The opening and closing ceremonies has had three different directors as its Chief Creative Director. Between July 2018 and December 2020, Mansai Nomura, an actor in traditional Japanese theater, was the Chief Creative Director. Normura stepped down from the role and becoming an advisor. Between December 2020 and March 2021, Hiroshi Sasaki was Chief Creative Director, until Sasaki resigned after making a derogatory comment about Japanese comedian and fashion icon Naomi Watanabe. The reports came a month after Yoshirō Mori, president of the Tokyo 2020 Organising Committee, resigned over derogatory comments made about female members of the committee. Since March 2021, Takayuki Hioki, managing director of Sports Branding Japan, has been the Deputy Chief Ceremonies Officer and Executive Producer.

Italian Marco Balich, head of Balich Worldwide Shows, was the Senior Adviser to the Executive Producer. Balich performed these functions also during the production of the ceremonies on 2006 Winter Olympics, 2014 Winter Olympics and the 2016 Summer Olympics, among another events as 2019 Pan American Games and 2019 Summer Universiade. In an interview, in July 2019, he mentioned that his involvement would be in partnership with the Japanese advertising company Dentsu. Dentsu's creative director for these ceremonies, Kaoru Sugano, resigned in January 2020 over harassment claims.

===COVID-19 impact===
In a preview press release, "Moving Forward" would be consistent theme for both 2020 opening and closing ceremonies.

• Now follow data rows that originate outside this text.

(* ===== verification/BtreeFill.v ===== *)
(** * Moving keys between siblings

    [borrowFromPrev], [borrowFromNext], [merge] and [fill]: the keys of the tree and their
    order stay as they are, the nodes stay within their bounds, and [merge] frees the node it
    empties. *)

From S2P Require Import Prelude Arrays Btree BtreeSearch BtreeInsert.
From stdpp Require Import base option list gmap sorting.
#[local] Open Scope Z_scope.

Ltac sizes := unfold ptr, MAX_KEYS, MAX_CHILDREN, MIN_KEYS in *; len.
Ltac fields := cbn [set_keys set_children set_num keys children num_keys is_leaf].

(** ** Nodes by their fields *)

Lemma inner_view n ks ps : node_ok n ks ps false <->
  exists jk jc, n = mk_node (ks ++ jk) (ps ++ jc) (zlen ks) false /\ zlen (ks ++ jk) = MAX_KEYS /\ zlen (ps ++ jc) = MAX_CHILDREN.
Proof.
  split.
  - intros [H1 H2 H3 H4 [jk H5] [jc H6]]. exists jk, jc. destruct n; cbn in *. subst. auto.
  - intros (jk & jc & -> & H1 & H2). constructor; cbn; eauto.
Qed.

Lemma leaf_view n ks ps : node_ok n ks ps true <->
  exists jk, n = mk_node (ks ++ jk) (repeat None (Z.to_nat MAX_CHILDREN)) (zlen ks) true /\ zlen (ks ++ jk) = MAX_KEYS.
Proof.
  split.
  - intros [H1 H2 H3 H4 [jk H5] H6]. exists jk. destruct n; cbn in *. subst. auto.
  - intros (jk & -> & H1). constructor; cbn; eauto.
Qed.

(** ** Steps on one of a few nodes *)

Section Steps.
Context {N : Type}.
Implicit Types (A B : list (positive * N)).

Lemma ends_deref_at A l n B h Q : owns h (A ++ (l, n) :: B) -> Q n h -> ends (deref (Some l)) Q h.
Proof. intros H. apply (ends_deref _ _ l n _ H). apply elem_of_app. right. left. Qed.

Lemma ends_modify_at A l n B f h (Q : unit -> store N -> Prop) : owns h (A ++ (l, n) :: B) ->
  (forall h', owns h' (A ++ (l, f n) :: B) -> Q tt h') -> ends (modify (Some l) f) Q h.
Proof.
  intros H HQ. apply (ends_modify h (A ++ B) l n).
  - eapply owns_perm; [exact H|]. symmetry. apply Permutation_middle.
  - intros h' H'. apply HQ. eapply owns_perm; [exact H'|]. apply Permutation_middle.
Qed.

Lemma ends_delete_at A l n B h (Q : unit -> store N -> Prop) : owns h (A ++ (l, n) :: B) ->
  (forall h', owns h' (A ++ B) -> Q tt h') -> ends (delete_object (Some l)) Q h.
Proof.
  intros H HQ. apply (ends_delete h (A ++ B) l n); [|exact HQ]. eapply owns_perm; [exact H|]. symmetry. apply Permutation_middle.
Qed.
End Steps.

(** The place of an object among the first ones. *)
Ltac at_node H l k :=
  lazymatch type of H with
  | owns _ ((l, ?n) :: ?B) => k (@nil (positive * node)) n B
  | owns _ (?x :: (l, ?n) :: ?B) => k [x] n B
  | owns _ (?x :: ?y :: (l, ?n) :: ?B) => k [x; y] n B
  end.

(** One step of a program on the objects listed by a hypothesis. *)
Ltac step :=
  lazymatch goal with
  | H : owns ?h _ |- ends (deref (Some ?l) ≫= _) _ ?h => at_node H l ltac:(fun A n B => apply ends_bind, (ends_deref_at A l n B h _ H)); fields
  | H : owns ?h _ |- ends (modify (Some ?l) ?f ≫= _) _ ?h =>
      at_node H l ltac:(fun A n B => apply ends_bind, (ends_modify_at A l n B f h _ H)); clear h H; intros h H; cbn [app] in H; unfold set_keys, set_children, set_num in H; cbn [keys children num_keys is_leaf] in H
  | H : owns ?h _ |- ends (modify (Some ?l) ?f) _ ?h =>
      at_node H l ltac:(fun A n B => apply (ends_modify_at A l n B f h _ H)); clear h H; intros h H; cbn [app] in H; unfold set_keys, set_children, set_num in H; cbn [keys children num_keys is_leaf] in H
  | |- ends (mret _ ≫= _) _ _ => apply ends_bind, ends_ret
  end.

(** The next value is the given one. *)
Tactic Notation "value" uconstr(v) := apply ends_bind, (ends_lift _ v).

Section Fill.
Implicit Types (cs : list ltree) (Q : unit -> store node -> Prop).

(** ** On the arrays *)

(** A full array with room for one more than the given elements. *)
Lemma room {X} (ks jk : list X) M : zlen (ks ++ jk) = M -> zlen ks < M -> exists x j, jk = x :: j.
Proof. intros H1 H2. destruct jk as [|x j]; [len|eauto]. Qed.

Lemma rd_at {X} (a b : list X) x i : i = zlen a -> rd (a ++ x :: b) i = Some x.
Proof. intros ->. now apply rd_app. Qed.

Lemma node_borrowFromPrev (leaf : bool) lp np a k b (ps1 ps2 : list ptr) ls ns lc nc sk m pss p kc psc h R Q :
  node_ok np (a ++ k :: b) (ps1 ++ Some ls :: Some lc :: ps2) false -> length ps1 = length a ->
  node_ok ns (sk ++ [m]) (pss ++ (if leaf then [] else [p])) leaf -> node_ok nc kc psc leaf ->
  (leaf = false -> zlen pss = zlen sk + 1 /\ zlen psc = zlen kc + 1) -> zlen kc < MAX_KEYS ->
  owns h ((lp, np) :: (ls, ns) :: (lc, nc) :: R) ->
  (forall np' ns' nc' h', node_ok np' (a ++ m :: b) (ps1 ++ Some ls :: Some lc :: ps2) false -> node_ok ns' sk pss leaf ->
     node_ok nc' (k :: kc) ((if leaf then [] else [p]) ++ psc) leaf -> owns h' ((lp, np') :: (ls, ns') :: (lc, nc') :: R) -> Q tt h') ->
  ends (borrowFromPrev (Some lp) (zlen a + 1)) Q h.
Proof.
  intros HP L1 Ns Nc Hps Hc H HQ. apply inner_view in HP as (jk & jc & -> & LK & LC).
  unfold borrowFromPrev. step. rewrite <- !app_assoc. cbn [app].
  value (Some lc). { rewrite (cons_middle (Some ls)), app_assoc. apply rd_at. sizes. }
  replace (zlen a + 1 - 1) with (zlen a) by lia. value (Some ls). { apply rd_at. sizes. }
  destruct leaf; [apply leaf_view in Ns as (jks & -> & LKs), Nc as (jkc & -> & LKc)
                 |apply inner_view in Ns as (jks & jcs & -> & LKs & LCs), Nc as (jkc & jcc & -> & LKc & LCc)];
    destruct (room _ _ _ LKc Hc) as (xk & jkc' & ->); step; rewrite Nat2Z.id; destruct (move_up_app kc xk jkc') as [y E].
  - value (y :: kc ++ jkc'). { exact E. } step. step. step. value k. { now apply rd_at. }
    value (k :: kc ++ jkc'). { exact (wr_app [] y _ 0 k eq_refl). } step. step. step.
    value m. { rewrite <- app_assoc, u32_small by sizes. apply rd_at. sizes. }
    value (a ++ m :: b ++ jk). { now apply wr_app. } step. step. step. rewrite !u32_small in H by sizes.
    eapply HQ; [| | |exact H]; [apply inner_view; exists jk, jc|apply leaf_view; exists (m :: jks)|apply leaf_view; exists jkc'];
      rewrite <- ?app_assoc; repeat split; f_equal; sizes.
  - value (y :: kc ++ jkc'). { exact E. } step. destruct (Hps eq_refl) as [Lps Lpc].
    destruct (room _ _ _ LCc) as (xc & jcc' & ->); [sizes|]. destruct (move_up_app psc xc jcc') as [yc Ec].
    apply ends_bind. value (yc :: psc ++ jcc'). { replace (Z.to_nat _) with (length psc) by len. exact Ec. } step. step.
    value k. { now apply rd_at. } value (k :: kc ++ jkc'). { exact (wr_app [] y _ 0 k eq_refl). } step. step.
    apply ends_bind. value p. { rewrite <- app_assoc. apply rd_at. sizes. }
    value (p :: psc ++ jcc'). { exact (wr_app [] yc _ 0 p eq_refl). } step.
    value m. { rewrite <- app_assoc, u32_small by sizes. apply rd_at. sizes. }
    value (a ++ m :: b ++ jk). { now apply wr_app. } step. step. step. rewrite !u32_small in H by sizes.
    eapply HQ; [| | |exact H]; [apply inner_view; exists jk, jc|apply inner_view; exists (m :: jks), (p :: jcs)|apply inner_view; exists jkc', jcc'];
      rewrite <- ?app_assoc; repeat split; f_equal; sizes.
Qed.

Lemma node_borrowFromNext (leaf : bool) lp np a k b (ps1 ps2 : list ptr) ls ns lc nc sk m pss p kc psc h R Q :
  node_ok np (a ++ k :: b) (ps1 ++ Some lc :: Some ls :: ps2) false -> length ps1 = length a ->
  node_ok ns (m :: sk) ((if leaf then [] else [p]) ++ pss) leaf -> node_ok nc kc psc leaf ->
  (leaf = false -> zlen pss = zlen sk + 1 /\ zlen psc = zlen kc + 1) -> zlen kc < MAX_KEYS ->
  owns h ((lp, np) :: (lc, nc) :: (ls, ns) :: R) ->
  (forall np' ns' nc' h', node_ok np' (a ++ m :: b) (ps1 ++ Some lc :: Some ls :: ps2) false -> node_ok ns' sk pss leaf ->
     node_ok nc' (kc ++ [k]) (psc ++ (if leaf then [] else [p])) leaf -> owns h' ((lp, np') :: (lc, nc') :: (ls, ns') :: R) -> Q tt h') ->
  ends (borrowFromNext (Some lp) (zlen a)) Q h.
Proof.
  intros HP L1 Ns Nc Hps Hc H HQ. apply inner_view in HP as (jk & jc & -> & LK & LC).
  unfold borrowFromNext. step. rewrite <- !app_assoc. cbn [app].
  value (Some lc). { apply rd_at. sizes. } value (Some ls). { rewrite (cons_middle (Some lc)), app_assoc. apply rd_at. sizes. }
  destruct leaf; [apply leaf_view in Ns as (jks & -> & LKs), Nc as (jkc & -> & LKc)
                 |apply inner_view in Ns as (jks & jcs & -> & LKs & LCs), Nc as (jkc & jcc & -> & LKc & LCc)];
    destruct (room _ _ _ LKc Hc) as (xk & jkc' & ->); step; (value k; [now apply rd_at|]); (value (kc ++ k :: jkc'); [now apply wr_app|]);
    step; step; destruct (move_down_app sk [] m jks 1 eq_refl) as [y E]; cbn [app] in E.
  - step. value m. { reflexivity. } value (a ++ m :: b ++ jk). { now apply wr_app. } step.
    value (sk ++ y :: jks). { replace (Z.to_nat _) with (length sk) by len. exact E. } step. step. step. step. rewrite !u32_small in H by sizes.
    eapply HQ; [| | |exact H]; [apply inner_view; exists jk, jc|apply leaf_view; exists (y :: jks)|apply leaf_view; exists jkc'];
      rewrite <- ?app_assoc; repeat split; f_equal; sizes.
  - destruct (Hps eq_refl) as [Lps Lpc]. destruct (room _ _ _ LCc) as (xc & jcc' & ->); [sizes|].
    apply ends_bind. value p. { reflexivity. } value (psc ++ p :: jcc'). { apply wr_app. lia. } step.
    value m. { reflexivity. } value (a ++ m :: b ++ jk). { now apply wr_app. } step.
    value (sk ++ y :: jks). { replace (Z.to_nat _) with (length sk) by len. exact E. } step. apply ends_bind.
    destruct (move_down_app pss [] p jcs 1 eq_refl) as [yc Ec]. value (pss ++ yc :: jcs). { replace (Z.to_nat _) with (length pss) by len. exact Ec. }
    step. step. step. rewrite !u32_small in H by sizes.
    eapply HQ; [| | |exact H]; [apply inner_view; exists jk, jc|apply inner_view; exists (y :: jks), (yc :: jcs)|apply inner_view; exists jkc', jcc'];
      rewrite <- ?app_assoc; repeat split; f_equal; sizes.
Qed.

The ceremonies would be linked by the concept of "Moving Forward", a reference to recovering from the COVID-19 pandemic and the 2011 Tōhoku earthquake and tsunami. "We have designed the ceremonies around the concept that the Games can bring fresh hope and encouragement to people around the world through the active appearance of athletes at the Tokyo 2020 Games and via the power of sport", organisers declared. This was expected, as just after the postponement, Balich went on record that the crisis would be mentioned at some point during the ceremony due to its significance at the games.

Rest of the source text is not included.